5.       In zijn brief van 7 juni 2021 heeft [verzoeker sub 1] er ook op gewezen dat het college ten behoeve van de Kattenbrug op 2 juni 2021 een nieuwe omgevingsvergunning heeft verleend. Tegen het besluit tot verlening van deze omgevingsvergunning heeft [verzoeker sub 1] bezwaar gemaakt. Bij brief van 11 juni 2021 heeft hij de voorzieningenrechter van de Afdeling verzocht ook deze omgevingsvergunning te schorsen en aan de beëindiging van de werkzaamheden die verband houden met deze omgevingsvergunning een dwangsom te verbinden. De omgevingsvergunning van 2 juni 2021 had volgens [verzoeker sub 1] evenmin verleend kunnen worden, omdat ook de werkzaamheden aan de Kattenbrug waarop deze vergunning betrekking heeft in strijd zijn met het bestemmingsplan "Openbaar vaarwater" uit 2010 en geen omgevingsvergunning voor de activiteit gebruik van grond en of bouwwerken in strijd met het bestemmingsplan is verleend. Daarnaast is de omgevingsvergunning gelet op de korte periode tussen de aanvraag van 27 mei 2021 en de verlening op 2 juni 2021 niet zorgvuldig voorbereid, aldus [verzoeker sub 1].

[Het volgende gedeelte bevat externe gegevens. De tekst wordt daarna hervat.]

(** * Click configuration-string parsing (lib/confparse.cc)

    A shallow embedding of the scanner, the scalar and address parsers, the
    argument binding engine and the unparsers of [confparse.cc], and the
    properties of them that the specification states.

    Conventions.
    - A Click [String] is a [list byte]; [char_at s i] is the C expression
      [s[i]] read as an unsigned character code.
    - C [int] and [unsigned] values are integers in [Z]; 32-bit wrap-around
      is written out with [u32] and [s32] where the source can reach it.
    - A loop whose index only moves forward gets a [nat] budget that is at
      least the length of the text it walks over. *)

From Stdlib Require Import String Ascii.
From Stdlib Require Import Strings.Byte.
From Stdlib Require Import ZArith List Bool Lia.
Import ListNotations.
Local Open Scope Z_scope.

(** ** Strings and characters *)

Definition Str := list byte.

Definition lit (s : string) : Str := list_byte_of_string s.

Definition code (b : byte) : Z := Z.of_N (Byte.to_N b).

(** The conversion [(char)c] of an [int] to a character. *)
Definition chr (z : Z) : byte :=
  match Byte.of_N (Z.to_N (z mod 256)) with
  | Some b => b
  | None => x00
  end.

Definition ch (b : byte) : Z := code b.
Arguments ch b%_byte.

Definition DQUOTE : Z := 34.
Definition SQUOTE : Z := 39.
Definition BEL : Z := 7.
Definition BS : Z := 8.
Definition TAB : Z := 9.
Definition NL : Z := 10.
Definition VT : Z := 11.
Definition FF : Z := 12.
Definition CR : Z := 13.
Definition SPACE : Z := 32.

Definition slen (s : Str) : Z := Z.of_nat (length s).

(** The byte [s[i]]; a read outside the text yields the terminating NUL. *)
Definition byte_at (s : Str) (i : Z) : byte :=
  if i <? 0 then x00 else nth (Z.to_nat i) s x00.

Definition char_at (s : Str) (i : Z) : Z := code (byte_at s i).

(** [String::substring(pos, len)]: the text is clipped to the string. *)
Definition substring (s : Str) (pos len : Z) : Str :=
  if (pos <? 0) || (len <=? 0) then []
  else firstn (Z.to_nat len) (skipn (Z.to_nat pos) s).

(** [String::substring(pos)]: the rest of the string from [pos]. *)
Definition substring_from (s : Str) (pos : Z) : Str :=
  substring s pos (slen s - pos).

Definition isspace (c : Z) : bool :=
  (c =? SPACE) || ((TAB <=? c) && (c <=? CR)).

Definition isdigit (c : Z) : bool := (ch "0" <=? c) && (c <=? ch "9").

Definition isxdigit (c : Z) : bool :=
  isdigit c || ((ch "A" <=? c) && (c <=? ch "F"))
            || ((ch "a" <=? c) && (c <=? ch "f")).

Definition isalnum (c : Z) : bool :=
  isdigit c || ((ch "A" <=? c) && (c <=? ch "Z"))
            || ((ch "a" <=? c) && (c <=? ch "z")).

Definition u32 (z : Z) : Z := z mod 2 ^ 32.

Definition s32 (z : Z) : Z := (z + 2 ^ 31) mod 2 ^ 32 - 2 ^ 31.

(** A [for] loop with an empty body: move [pos] forward while [p pos]. *)
Fixpoint advance (fuel : nat) (p : Z -> bool) (pos : Z) : Z :=
  match fuel with
  | O => pos
  | S fuel' => if p pos then advance fuel' p (pos + 1) else pos
  end.

(** ** Scanner *)

Definition cp_is_space (str : Str) : bool :=
  forallb (fun b => isspace (code b)) str.

Definition cp_eat_space (str : Str) : Str :=
  let i := advance (length str)
             (fun i => (i <? slen str) && isspace (char_at str i)) 0 in
  substring_from str i.

Definition xvalue (x : Z) : Z :=
  if (ch "0" <=? x) && (x <=? ch "9") then x - ch "0"
  else if (ch "A" <=? x) && (x <=? ch "F") then x - ch "A" + 10
  else if (ch "a" <=? x) && (x <=? ch "f") then x - ch "a" + 10
  else -1.

(** The test [s[i] == '/' && i < len - 1 && (s[i+1] == '/' || s[i+1] == '*')]
    that the scanner repeats before each call of [skip_comment]. *)
Definition comment_start (s : Str) (i len : Z) : bool :=
  (char_at s i =? ch "/") && (i <? len - 1)
  && ((char_at s (i + 1) =? ch "/") || (char_at s (i + 1) =? ch "*")).

Definition skip_comment (s : Str) (pos len : Z) : Z :=
  if char_at s (pos + 1) =? ch "/" then
    let pos := advance (length s)
                 (fun p => (p <? len - 1) && negb (char_at s p =? NL)
                           && negb (char_at s p =? CR)) (pos + 2) in
    let pos := if (pos <? len - 1) && (char_at s pos =? CR)
                  && (char_at s (pos + 1) =? NL)
               then pos + 1 else pos in
    pos + 1
  else
    let pos := advance (length s)
                 (fun p => (p <? len - 2)
                           && (negb (char_at s p =? ch "*")
                               || negb (char_at s (p + 1) =? ch "/")))
                 (pos + 2) in
    pos + 2.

6.       Het college heeft in reactie op de verzoeken van [verzoeker sub 1] bij brief van 11 juni 2021 gesteld dat na de uitspraak van de voorzieningenrechter van 11 mei 2021 de vergunningplichtige bouwactiviteiten die verband houden met de brug ook daadwerkelijk zijn beëindigd. Nadien is volgens het college aan de aannemer opdracht gegeven de werkzaamheden die niet bestaan uit de activiteit bouwen dan wel vergunningvrij zijn, te hervatten. Het gaat hierbij volgens het college om werkzaamheden aan onder meer het riool en de waterkering, die noodzakelijk zijn om de veiligheid in de stad bij onder meer hevige neerslag te waarborgen.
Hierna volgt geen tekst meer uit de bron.